State v. Inhabitants of Strong

The opinion of the Court, Whitman C. J. taking no part in the decision, not having been present at the argument, was drawn up by

Shepley J.

To sustain this indictment, charging neglect to keep in repair ■ a public highway, there must be proof of the existence of such a way. It cannot be sustained by proof of the existence of a private or town way. Commonwealth v. Newbury, 2 Pick. 56; State v. Sturdivant, 18 Maine R. 66. It is not therefore necessary to determine, whether the proof would be sufficient to establish a town way.

*299The proof relied upon to establish a highway is, that it has been used as a road for more than thirty years, and encumbered all the time with gates and bars during the summer seasons, without having ever been fenced on its sides.

Any person is authorized by statute, c. 25, $ 97, to remove gates, rails or bars, across any highway, unless they have been placed there to prevent the spread of an infectious disease, or by license of the County Commissioners.

If a public highway should be considered as established by this proof, the effect would be to deprive the citizens, over whose land it passes, of the right to keep up their gates and bars, as they have been accustomed to do for thirty years, unless they could obtain license from the County Commissioners; and to compel them to fence out the way without any compensation, if they would protect their fields. They have not dedicated the way to the public as an open highway ; and additional burdens cannot for the public convenience be imposed upon them, without their consent, and without compensation. The citizens have obtained the right to use the way, as they have been accustomed to use it; but in this State, there can be no such public highway, as towns are compelled to keep in repair, created by a partial and limited dedication of a right of way.

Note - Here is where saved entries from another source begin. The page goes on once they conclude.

(** * LR35902 bus-timing core: driver, bus transactions and dispatch table

    A shallow embedding of [src/gb/lr35902/cpu_funcs.hpp] and
    [src/gb/lr35902/cpu_table.hpp].

    The C++ code mutates a [cpu_t] through a pointer; here every function
    takes the record and returns the updated one.  [cpu->pins] points at the
    pin set of the enclosing [lr35902_t]; the record holds the pointee, since
    within a call the core is the only writer.  Fixed-width integers are [Z]
    with the wrap-around written out. *)

From Stdlib Require Import ZArith List Bool Lia.
Import ListNotations.
Local Open Scope Z_scope.
Set Implicit Arguments.

(** ** Fixed-width integers *)

Definition u8 (x : Z) : Z := x mod 256.
Definition u16 (x : Z) : Z := x mod 65536.

(** Modelled from the spec: [macros.hpp] is not among the sources.  The spec
    gives every region as a closed interval, so [RANGE(v, l, h)] is the test
    [l <= v && v <= h]. *)
Definition RANGE (v l h : Z) : bool := (l <=? v) && (v <=? h).

(** The three regions of the address space that the spec names. *)
Definition in_rom (addr : Z) : bool := RANGE addr 0x0000 0x7fff.
Definition in_ram (addr : Z) : bool := RANGE addr 0xa000 0xfdff.
Definition in_hram (addr : Z) : bool := RANGE addr 0xfe00 0xffff.

(** ** Pin set *)

Record pins_t : Type := mkPins {
  a : Z;        (* uint16_t: A0-A14, bit 15 carries A15 *)
  d : Z;        (* uint8_t data bus *)
  rd : bool;
  wr : bool;
  cs : bool;
  phi : bool
}.

Definition set_a (p : pins_t) (v : Z) : pins_t :=
  {| a := v; d := d p; rd := rd p; wr := wr p; cs := cs p; phi := phi p |}.
Definition set_d (p : pins_t) (v : Z) : pins_t :=
  {| a := a p; d := v; rd := rd p; wr := wr p; cs := cs p; phi := phi p |}.
Definition set_rd (p : pins_t) (v : bool) : pins_t :=
  {| a := a p; d := d p; rd := v; wr := wr p; cs := cs p; phi := phi p |}.
Definition set_wr (p : pins_t) (v : bool) : pins_t :=
  {| a := a p; d := d p; rd := rd p; wr := v; cs := cs p; phi := phi p |}.
Definition set_cs (p : pins_t) (v : bool) : pins_t :=
  {| a := a p; d := d p; rd := rd p; wr := wr p; cs := v; phi := phi p |}.
Definition set_phi (p : pins_t) (v : bool) : pins_t :=
  {| a := a p; d := d p; rd := rd p; wr := wr p; cs := cs p; phi := v |}.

Nor can the statute, c. 25, § 101, be considered as preventing a town from denying the existence of a highway, when indicted for neglecting to repair it. That section has reference to indictments and actions to recover damages for injuries received by reason of any neglect to repair the way. When the words, “ if on trial of any indictment,” are considered in connection with the remaining language of the section, it will be apparent, that they do not comprehend indictments of this description; for the limitation of six years applies equally to the indictment and the action. And the repair must be made within “ six years before such injurythat is, before the injury which is the foundation of the indictment or action. If the statute were considered as applicable to this and other like cases, there would often be found no certain time or event, from which the limitation of six years could be reckoned. For *300highways are often found to be out of repair, when no certain time can be fixed upon as the time, when they were first in that condition. The word, injury, clearly refers to a private one suffered by some person, and not to the public inconvenience occasioned by the neglect to repair. That an indictment may be found and maintained to recover damages, when the injury occasioned has been the loss of life, is provided by c. 25, § 89. To such indictments reference was had in that section. This indictment cannot be sustained upon the proof presented in the case.

Exceptions sustained and new trial granted.